## Activity
Each line below from the one containing "Definition brpoplpush_future (src" through the one containing "exec_cmd (Commands.client_list) p s." should be output exactly as it stands, and no other line should appear.

**** Data to process ****

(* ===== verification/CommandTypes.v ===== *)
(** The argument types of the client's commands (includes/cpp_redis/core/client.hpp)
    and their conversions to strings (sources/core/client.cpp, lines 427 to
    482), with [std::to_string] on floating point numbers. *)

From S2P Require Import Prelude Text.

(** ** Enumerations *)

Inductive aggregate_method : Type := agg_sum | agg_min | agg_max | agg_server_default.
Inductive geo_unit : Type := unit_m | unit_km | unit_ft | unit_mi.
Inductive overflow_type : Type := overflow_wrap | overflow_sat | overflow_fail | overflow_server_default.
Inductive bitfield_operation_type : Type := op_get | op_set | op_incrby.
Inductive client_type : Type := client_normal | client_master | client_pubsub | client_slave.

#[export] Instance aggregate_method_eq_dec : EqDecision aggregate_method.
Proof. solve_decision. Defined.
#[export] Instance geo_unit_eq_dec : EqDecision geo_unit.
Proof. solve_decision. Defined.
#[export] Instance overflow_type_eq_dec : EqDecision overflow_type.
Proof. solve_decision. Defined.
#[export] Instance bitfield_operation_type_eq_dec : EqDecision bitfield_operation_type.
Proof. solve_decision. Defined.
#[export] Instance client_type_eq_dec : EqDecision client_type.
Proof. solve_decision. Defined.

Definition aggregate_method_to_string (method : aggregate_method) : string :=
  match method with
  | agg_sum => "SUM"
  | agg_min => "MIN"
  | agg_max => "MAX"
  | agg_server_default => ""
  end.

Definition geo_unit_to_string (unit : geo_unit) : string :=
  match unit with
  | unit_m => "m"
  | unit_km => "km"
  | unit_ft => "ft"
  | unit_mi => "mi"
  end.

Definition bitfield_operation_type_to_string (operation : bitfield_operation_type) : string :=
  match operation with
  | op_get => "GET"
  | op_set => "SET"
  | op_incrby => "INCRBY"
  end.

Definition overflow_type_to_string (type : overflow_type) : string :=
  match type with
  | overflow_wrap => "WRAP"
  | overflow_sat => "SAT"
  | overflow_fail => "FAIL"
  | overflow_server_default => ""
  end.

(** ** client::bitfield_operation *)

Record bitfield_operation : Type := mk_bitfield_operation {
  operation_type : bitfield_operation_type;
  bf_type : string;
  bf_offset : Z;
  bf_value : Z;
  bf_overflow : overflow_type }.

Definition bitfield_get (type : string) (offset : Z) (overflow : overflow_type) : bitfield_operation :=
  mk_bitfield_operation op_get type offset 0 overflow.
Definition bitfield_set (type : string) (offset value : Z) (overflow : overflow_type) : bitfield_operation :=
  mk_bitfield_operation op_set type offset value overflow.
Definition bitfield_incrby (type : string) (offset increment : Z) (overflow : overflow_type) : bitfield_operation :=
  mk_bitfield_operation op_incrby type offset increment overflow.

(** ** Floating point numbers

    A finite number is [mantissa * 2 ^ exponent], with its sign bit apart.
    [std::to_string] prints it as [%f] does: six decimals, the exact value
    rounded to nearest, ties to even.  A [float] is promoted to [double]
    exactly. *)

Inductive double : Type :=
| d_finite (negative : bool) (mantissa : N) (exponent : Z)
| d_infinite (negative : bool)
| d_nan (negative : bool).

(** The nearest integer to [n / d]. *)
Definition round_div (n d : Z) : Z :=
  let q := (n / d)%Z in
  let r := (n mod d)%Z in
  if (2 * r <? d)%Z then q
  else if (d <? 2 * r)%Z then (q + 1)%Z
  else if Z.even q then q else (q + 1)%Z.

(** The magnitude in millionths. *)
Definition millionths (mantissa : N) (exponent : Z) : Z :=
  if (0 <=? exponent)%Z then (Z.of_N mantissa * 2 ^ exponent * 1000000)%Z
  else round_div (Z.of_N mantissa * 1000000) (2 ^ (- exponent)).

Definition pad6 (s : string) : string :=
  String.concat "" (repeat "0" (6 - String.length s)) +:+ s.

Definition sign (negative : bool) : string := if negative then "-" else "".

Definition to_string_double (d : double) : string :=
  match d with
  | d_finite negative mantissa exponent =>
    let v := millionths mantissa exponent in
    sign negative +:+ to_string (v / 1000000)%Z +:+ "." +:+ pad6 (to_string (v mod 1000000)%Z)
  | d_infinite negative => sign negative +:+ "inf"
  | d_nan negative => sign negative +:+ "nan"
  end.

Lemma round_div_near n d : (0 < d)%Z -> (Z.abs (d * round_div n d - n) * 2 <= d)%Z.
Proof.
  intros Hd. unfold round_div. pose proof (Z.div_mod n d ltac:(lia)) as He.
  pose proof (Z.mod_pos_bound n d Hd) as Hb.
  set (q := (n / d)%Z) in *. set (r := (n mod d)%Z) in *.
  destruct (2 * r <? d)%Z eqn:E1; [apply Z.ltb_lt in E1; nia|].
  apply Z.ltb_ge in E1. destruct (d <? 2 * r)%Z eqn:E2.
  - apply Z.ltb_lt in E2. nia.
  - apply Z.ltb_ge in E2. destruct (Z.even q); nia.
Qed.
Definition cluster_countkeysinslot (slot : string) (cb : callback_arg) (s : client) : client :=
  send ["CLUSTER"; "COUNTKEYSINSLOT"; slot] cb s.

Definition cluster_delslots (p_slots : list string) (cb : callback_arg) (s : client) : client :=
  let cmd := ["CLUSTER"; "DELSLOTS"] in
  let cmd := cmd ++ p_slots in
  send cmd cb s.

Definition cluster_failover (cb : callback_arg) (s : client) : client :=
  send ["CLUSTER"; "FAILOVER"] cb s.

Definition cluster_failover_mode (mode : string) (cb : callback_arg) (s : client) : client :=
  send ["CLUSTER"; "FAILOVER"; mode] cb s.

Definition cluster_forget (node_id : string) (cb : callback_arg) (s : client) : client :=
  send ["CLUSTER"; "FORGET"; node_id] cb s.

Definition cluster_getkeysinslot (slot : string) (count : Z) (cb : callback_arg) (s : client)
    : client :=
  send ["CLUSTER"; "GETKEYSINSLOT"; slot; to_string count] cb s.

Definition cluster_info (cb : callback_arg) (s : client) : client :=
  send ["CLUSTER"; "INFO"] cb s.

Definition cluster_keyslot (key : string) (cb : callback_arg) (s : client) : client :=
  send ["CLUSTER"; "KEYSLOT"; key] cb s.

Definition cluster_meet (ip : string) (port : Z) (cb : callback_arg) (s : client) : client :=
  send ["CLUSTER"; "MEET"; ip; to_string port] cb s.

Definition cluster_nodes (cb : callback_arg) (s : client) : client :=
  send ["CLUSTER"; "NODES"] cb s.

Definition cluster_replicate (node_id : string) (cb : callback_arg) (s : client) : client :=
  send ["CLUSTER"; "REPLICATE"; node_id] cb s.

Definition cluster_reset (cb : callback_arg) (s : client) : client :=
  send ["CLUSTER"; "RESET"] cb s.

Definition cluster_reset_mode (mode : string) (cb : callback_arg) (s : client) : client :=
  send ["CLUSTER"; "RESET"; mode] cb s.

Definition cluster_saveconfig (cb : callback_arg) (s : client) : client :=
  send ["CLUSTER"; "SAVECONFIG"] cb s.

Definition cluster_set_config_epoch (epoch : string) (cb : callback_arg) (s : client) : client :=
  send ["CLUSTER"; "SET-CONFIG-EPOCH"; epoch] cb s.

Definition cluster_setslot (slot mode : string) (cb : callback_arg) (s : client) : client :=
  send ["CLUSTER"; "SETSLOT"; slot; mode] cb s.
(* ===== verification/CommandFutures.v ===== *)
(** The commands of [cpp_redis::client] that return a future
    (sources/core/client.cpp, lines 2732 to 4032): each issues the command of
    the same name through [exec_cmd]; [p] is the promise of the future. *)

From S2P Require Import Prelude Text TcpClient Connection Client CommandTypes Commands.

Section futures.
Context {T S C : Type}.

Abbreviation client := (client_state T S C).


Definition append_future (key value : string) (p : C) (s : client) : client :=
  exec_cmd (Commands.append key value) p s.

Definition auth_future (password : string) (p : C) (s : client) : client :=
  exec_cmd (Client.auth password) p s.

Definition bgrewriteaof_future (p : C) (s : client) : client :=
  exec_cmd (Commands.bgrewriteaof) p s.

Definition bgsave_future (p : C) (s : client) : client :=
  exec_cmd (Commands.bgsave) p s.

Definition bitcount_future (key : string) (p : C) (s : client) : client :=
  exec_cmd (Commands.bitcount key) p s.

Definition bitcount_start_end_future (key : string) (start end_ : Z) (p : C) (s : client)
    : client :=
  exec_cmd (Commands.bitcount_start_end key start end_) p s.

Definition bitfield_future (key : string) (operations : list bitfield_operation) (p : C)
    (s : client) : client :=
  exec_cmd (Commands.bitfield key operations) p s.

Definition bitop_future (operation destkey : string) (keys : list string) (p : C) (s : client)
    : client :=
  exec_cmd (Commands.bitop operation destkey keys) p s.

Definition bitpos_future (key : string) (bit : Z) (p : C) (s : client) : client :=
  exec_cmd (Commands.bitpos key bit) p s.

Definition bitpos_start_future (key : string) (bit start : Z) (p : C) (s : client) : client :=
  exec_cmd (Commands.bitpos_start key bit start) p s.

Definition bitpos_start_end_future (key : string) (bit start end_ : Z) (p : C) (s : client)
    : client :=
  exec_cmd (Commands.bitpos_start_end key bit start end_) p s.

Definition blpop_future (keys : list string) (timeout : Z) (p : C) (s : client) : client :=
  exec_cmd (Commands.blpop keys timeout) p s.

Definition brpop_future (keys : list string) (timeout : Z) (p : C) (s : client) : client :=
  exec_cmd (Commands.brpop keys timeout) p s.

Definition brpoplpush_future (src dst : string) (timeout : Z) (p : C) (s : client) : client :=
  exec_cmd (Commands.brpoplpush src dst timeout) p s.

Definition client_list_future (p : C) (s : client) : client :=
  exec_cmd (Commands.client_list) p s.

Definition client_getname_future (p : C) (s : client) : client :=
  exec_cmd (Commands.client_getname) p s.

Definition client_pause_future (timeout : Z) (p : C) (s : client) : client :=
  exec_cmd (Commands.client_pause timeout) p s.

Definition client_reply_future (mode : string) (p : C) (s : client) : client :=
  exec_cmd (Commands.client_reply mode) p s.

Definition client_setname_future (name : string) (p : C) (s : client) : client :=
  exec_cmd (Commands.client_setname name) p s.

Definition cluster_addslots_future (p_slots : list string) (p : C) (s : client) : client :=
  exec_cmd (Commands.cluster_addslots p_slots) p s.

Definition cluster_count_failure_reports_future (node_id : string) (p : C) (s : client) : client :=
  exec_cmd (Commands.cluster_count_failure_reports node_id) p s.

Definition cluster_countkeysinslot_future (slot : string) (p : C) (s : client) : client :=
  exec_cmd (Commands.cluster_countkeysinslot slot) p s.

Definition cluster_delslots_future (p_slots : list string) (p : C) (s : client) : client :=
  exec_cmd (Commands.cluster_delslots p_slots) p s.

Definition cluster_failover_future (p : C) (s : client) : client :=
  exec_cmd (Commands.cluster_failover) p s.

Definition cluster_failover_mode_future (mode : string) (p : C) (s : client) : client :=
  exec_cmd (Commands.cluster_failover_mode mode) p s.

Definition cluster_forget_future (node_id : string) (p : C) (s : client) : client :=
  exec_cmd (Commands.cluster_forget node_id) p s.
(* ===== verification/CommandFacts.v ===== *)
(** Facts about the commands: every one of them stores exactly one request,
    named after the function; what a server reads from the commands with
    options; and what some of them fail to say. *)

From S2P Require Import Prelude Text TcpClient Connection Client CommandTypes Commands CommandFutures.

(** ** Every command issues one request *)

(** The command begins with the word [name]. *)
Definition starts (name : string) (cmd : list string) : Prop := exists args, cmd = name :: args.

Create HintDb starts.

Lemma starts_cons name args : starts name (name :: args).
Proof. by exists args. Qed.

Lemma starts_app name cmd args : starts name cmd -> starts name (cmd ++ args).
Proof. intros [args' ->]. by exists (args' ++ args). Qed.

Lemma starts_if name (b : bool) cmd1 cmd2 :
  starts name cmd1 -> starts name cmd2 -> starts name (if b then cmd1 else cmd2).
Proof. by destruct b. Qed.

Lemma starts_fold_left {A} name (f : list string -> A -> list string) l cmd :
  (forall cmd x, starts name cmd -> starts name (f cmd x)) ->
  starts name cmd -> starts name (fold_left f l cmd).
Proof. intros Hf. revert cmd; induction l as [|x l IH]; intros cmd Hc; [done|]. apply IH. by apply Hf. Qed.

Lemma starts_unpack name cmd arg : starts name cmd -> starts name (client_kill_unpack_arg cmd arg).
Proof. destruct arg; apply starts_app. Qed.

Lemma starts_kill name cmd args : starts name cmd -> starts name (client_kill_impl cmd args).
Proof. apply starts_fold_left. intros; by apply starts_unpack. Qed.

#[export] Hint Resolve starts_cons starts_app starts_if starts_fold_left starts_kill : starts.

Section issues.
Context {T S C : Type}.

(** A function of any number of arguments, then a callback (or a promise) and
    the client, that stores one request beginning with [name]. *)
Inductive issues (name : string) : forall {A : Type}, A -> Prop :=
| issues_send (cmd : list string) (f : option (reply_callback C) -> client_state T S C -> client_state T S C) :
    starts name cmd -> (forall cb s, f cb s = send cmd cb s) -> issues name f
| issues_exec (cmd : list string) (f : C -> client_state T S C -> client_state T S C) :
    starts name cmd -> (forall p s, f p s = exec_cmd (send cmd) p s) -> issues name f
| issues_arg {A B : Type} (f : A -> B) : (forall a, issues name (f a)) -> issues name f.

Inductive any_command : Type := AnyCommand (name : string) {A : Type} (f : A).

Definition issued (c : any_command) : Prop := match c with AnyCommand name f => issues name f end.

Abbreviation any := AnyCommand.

****

## Solution for this task
Definition brpoplpush_future (src dst : string) (timeout : Z) (p : C) (s : client) : client :=
  exec_cmd (Commands.brpoplpush src dst timeout) p s.

Definition client_list_future (p : C) (s : client) : client :=
  exec_cmd (Commands.client_list) p s.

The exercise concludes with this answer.